### ACTIVITY
Transcribe only the lines between the first line of the records and the line containing "So trailing slashes", inclusive, exactly as written.

### RECORD EXTRACTS
(** X18.  [resolveSlackMethodURL] joins the base path and the method with
    exactly one slash: the path of the result is the base path without its
    trailing slashes, a slash, and the trimmed method without its leading
    slashes; scheme and host are the base's, query and fragment are dropped.
    So trailing slashes on the base path make no difference.  It fails only
    without a base URL or for a blank method. *)
Theorem X18_method_url_joined_by_one_slash base method :
  (TrimSpace method <> ""%string ->
   exists b m i j,
     Path base = (b ++ slashes i)%string /\ noTrailingSlash b
     /\ TrimSpace method = (slashes j ++ m)%string /\ noLeadingSlash m
     /\ resolveSlackMethodURL (Some base) method
        = inl {| Scheme := Scheme base; Host := Host base;
                 Path := (b ++ "/" ++ m)%string; RawQuery := ""; Fragment := "" |}
     /\ forall k,
          resolveSlackMethodURL
            (Some {| Scheme := Scheme base; Host := Host base;
                     Path := (Path base ++ slashes k)%string;
                     RawQuery := RawQuery base; Fragment := Fragment base |}) method
          = resolveSlackMethodURL (Some base) method)
  /\ (TrimSpace method = ""%string ->
      resolveSlackMethodURL (Some base) method
      = inr (errorString "slack: method path is required"))
  /\ resolveSlackMethodURL None method
     = inr (errorString "slack: base URL is not configured").
Proof.
  split; [|split; [|reflexivity]].
  - intros Hm.
    destruct (TrimRight_slash (Path base)) as (i & Hp & Hb).
    destruct (TrimLeft_slash (TrimSpace method)) as (j & Hj & Hl).
    set (b := strings_TrimRight (Path base) "/") in *.
    set (m := strings_TrimLeft (TrimSpace method) "/") in *.
    exists b, m, i, j. repeat (split; [assumption|]).
    assert (Hres : forall p, strings_TrimRight p "/" = b ->
              resolveSlackMethodURL
                (Some {| Scheme := Scheme base; Host := Host base; Path := p;
                         RawQuery := RawQuery base; Fragment := Fragment base |}) method
              = inl {| Scheme := Scheme base; Host := Host base;
                       Path := (b ++ "/" ++ m)%string; RawQuery := ""; Fragment := "" |}).
    { intros p Hpb. unfold resolveSlackMethodURL. simpl.
      rewrite (TrimSpace_nonblank_eqb _ Hm), Hpb. fold m.
      destruct (String.eqb_spec b "") as [->|_]; reflexivity. }
    split.
    + destruct base as [sc ho pa rq fr]. simpl in *.
      unfold resolveSlackMethodURL. simpl.
      rewrite (TrimSpace_nonblank_eqb _ Hm). fold b m.
      destruct (String.eqb_spec b "") as [->|_]; reflexivity.
    + intros k. rewrite Hres.
      * destruct base as [sc ho pa rq fr]. simpl in *.
        unfold resolveSlackMethodURL. simpl.
        rewrite (TrimSpace_nonblank_eqb _ Hm). fold b m.
        destruct (String.eqb_spec b "") as [->|_]; reflexivity.
      * rewrite Hp at 1. rewrite append_assoc, slashes_add.
        now apply TrimRight_slashes.
  - intros Hm. unfold resolveSlackMethodURL. now rewrite (TrimSpace_blank_eqb _ Hm).
Qed.

(** The endpoint of [openConnection] for a base URL written with a trailing
    slash. *)
Lemma X18_method_url_joined_by_one_slash_witness :
  let base := {| Scheme := "https"; Host := "slack.example"; Path := "/api/";
                 RawQuery := "x=1"; Fragment := "top" |} in
  (exists b m i j,
      Path base = (b ++ slashes i)%string /\ noTrailingSlash b
      /\ TrimSpace " /apps.connections.open" = (slashes j ++ m)%string
      /\ noLeadingSlash m
      /\ resolveSlackMethodURL (Some base) " /apps.connections.open"
         = inl {| Scheme := Scheme base; Host := Host base;
                  Path := (b ++ "/" ++ m)%string; RawQuery := ""; Fragment := "" |}
      /\ forall k,
           resolveSlackMethodURL
             (Some {| Scheme := Scheme base; Host := Host base;
                      Path := (Path base ++ slashes k)%string;
                      RawQuery := RawQuery base; Fragment := Fragment base |})
             " /apps.connections.open"
           = resolveSlackMethodURL (Some base) " /apps.connections.open")
  /\ resolveSlackMethodURL (Some base) "  "
     = inr (errorString "slack: method path is required").
Proof.
  intros base.
  destruct (X18_method_url_joined_by_one_slash base " /apps.connections.open")
    as (Hjoin & _ & _).
  destruct (X18_method_url_joined_by_one_slash base "  ") as (_ & Hblank & _).
  split.
  - apply Hjoin. discriminate.
  - apply Hblank. reflexivity.
Defined.

Example resolveSlackMethodURL_trailing_slash :
  resolveSlackMethodURL
    (Some {| Scheme := "https"; Host := "slack.example"; Path := "/api/";
             RawQuery := "x=1"; Fragment := "top" |}) " /apps.connections.open"
  = inl {| Scheme := "https"; Host := "slack.example";
           Path := "/api/apps.connections.open"; RawQuery := ""; Fragment := "" |}.
Proof. reflexivity. Qed.

(** *** The answer of the control plane *)

(** X19.  [openConnection] never returns a blank URL: a URL is returned only
    from an answer with a status in 2xx whose body is a JSON object, and it
    is the [url] field of that object, not blank.  An answer with a status
    outside 2xx gives an API error with that status whatever its body says,
    and an answer in which [ok] is false gives the Slack error made of its
    [error], [needed], [provided] and [warning] fields, whether or not it
    also carries a [url]. *)
Theorem X19_openConnection_answers
    (newRequest : URL -> option error) (do : URL -> result httpResponse)
    (json_object : string -> result (gmap string string))
    (json_bool : string -> result bool) (json_string : string -> result string)
    (base : option URL) :
  let open := openConnection newRequest do json_object json_bool json_string base in
  (forall url, open = inl url ->
     TrimSpace url <> ""%string
     /\ exists endpoint resp body raw,
          resolveSlackMethodURL base "apps.connections.open" = inl endpoint
          /\ do endpoint = inl resp
          /\ 200 <= StatusCode resp < 300
          /\ Body resp = inl body
          /\ json_object body = inl raw
          /\ url = rawString json_string raw "url")
  /\ (forall endpoint resp,
        resolveSlackMethodURL base "apps.connections.open" = inl endpoint ->
        newRequest endpoint = None ->
        do endpoint = inl resp ->
        ~ 200 <= StatusCode resp < 300 ->
        open = inr (openAPIError (StatusCode resp)))
  /\ (forall endpoint resp body raw okRaw,
        resolveSlackMethodURL base "apps.connections.open" = inl endpoint ->
        newRequest endpoint = None ->
        do endpoint = inl resp ->
        200 <= StatusCode resp < 300 ->
        Body resp = inl body ->
        body <> ""%string ->
        json_object body = inl raw ->
        raw !! "ok"%string = Some okRaw ->
        json_bool okRaw = inl false ->
        open = inr (openSlackError (rawString json_string raw "error")
                      (rawString json_string raw "needed")
                      (rawString json_string raw "provided")
                      (rawString json_string raw "warning"))).
Proof.
  intros open. unfold open, openConnection. split; [|split].
  - intros url E.
    destruct (resolveSlackMethodURL base _) as [endpoint|] eqn:R; [|discriminate].
    destruct (newRequest endpoint); [discriminate|].
    destruct (do endpoint) as [resp|] eqn:D; [|discriminate].
    destruct (Z.ltb_spec (StatusCode resp) 200); [discriminate|].
    destruct (Z.geb_spec (StatusCode resp) 300); [discriminate|]. simpl in E.
    destruct (Body resp) as [body|] eqn:B; [|discriminate].
    destruct (String.length body =? 0)%nat; [discriminate|].
    destruct (json_object body) as [raw|] eqn:J; [|discriminate].
    destruct (match raw !! "ok"%string with Some _ => _ | None => _ end); [discriminate|].
    destruct (String.eqb_spec (TrimSpace (rawString json_string raw "url")) "")
      as [|Hurl]; [discriminate|].
    injection E as <-. split; [exact Hurl|].
    exists endpoint, resp, body, raw. repeat split; try assumption; lia.
  - intros endpoint resp -> -> -> Hstatus.
    destruct (Z.ltb_spec (StatusCode resp) 200); [reflexivity|].
    destruct (Z.geb_spec (StatusCode resp) 300); [reflexivity | lia].
  - intros endpoint resp body raw okRaw -> -> -> Hstatus -> Hbody -> -> ->.
    destruct (Z.ltb_spec (StatusCode resp) 200); [lia|].
    destruct (Z.geb_spec (StatusCode resp) 300); [lia|]. simpl.
    destruct body; [contradiction | reflexivity].
Qed.

(** *** The address dialed *)

Lemma Contains_append (a b sub : string) :
  strings_Contains b sub = true -> strings_Contains (a ++ b) sub = true.
Proof.
  intros Hb. induction a as [|x a IH]; [exact Hb|].
  rewrite append_cons. cbn [strings_Contains]. rewrite IH. apply orb_true_r.
Qed.

(** X20.  [Dial] turns down every scheme but [ws] and [wss] before it opens
    anything.  For these two, the address it dials always holds a colon: it
    is the host of the URL as it stands when that holds a colon (a port, or
    an IPv6 literal even without a port), and otherwise the host followed by
    [:443] for [wss] and [:80] for [ws]; TLS is used exactly for [wss]. *)
Theorem X20_dial_address (quote : string -> string) (endpoint : URL) :
  (Scheme endpoint <> "ws"%string -> Scheme endpoint <> "wss"%string ->
   dialAddress quote endpoint
   = inr (errorString ("slack: unsupported websocket scheme " ++ quote (Scheme endpoint))))
  /\ (forall addr tls, dialAddress quote endpoint = inl (addr, tls) ->
        strings_Contains addr ":" = true
        /\ (tls = true <-> Scheme endpoint = "wss"%string)
        /\ (tls = false <-> Scheme endpoint = "ws"%string)
        /\ (strings_Contains (Host endpoint) ":" = true -> addr = Host endpoint)
        /\ (strings_Contains (Host endpoint) ":" = false ->
            addr = (Host endpoint ++ (if tls then ":443" else ":80"))%string)).
Proof.
  unfold dialAddress. split.
  - intros Hws Hwss.
    destruct (String.eqb_spec (Scheme endpoint) "ws"); [contradiction|].
    destruct (String.eqb_spec (Scheme endpoint) "wss"); [contradiction | reflexivity].
  - intros addr tls E.
    destruct (String.eqb_spec (Scheme endpoint) "ws") as [Hws|Hws];
      destruct (String.eqb_spec (Scheme endpoint) "wss") as [Hwss|Hwss];
      simpl in E; try discriminate; try congruence;
      injection E as <- <-;
      (destruct (strings_Contains (Host endpoint) ":") eqn:Hc; simpl;
       repeat split; try congruence; try discriminate; auto;
       try (intros _; reflexivity); try (apply Contains_append; reflexivity)).
Qed.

### RESPONSE
(** X18.  [resolveSlackMethodURL] joins the base path and the method with
    exactly one slash: the path of the result is the base path without its
    trailing slashes, a slash, and the trimmed method without its leading
    slashes; scheme and host are the base's, query and fragment are dropped.
    So trailing slashes on the base path make no difference.  It fails only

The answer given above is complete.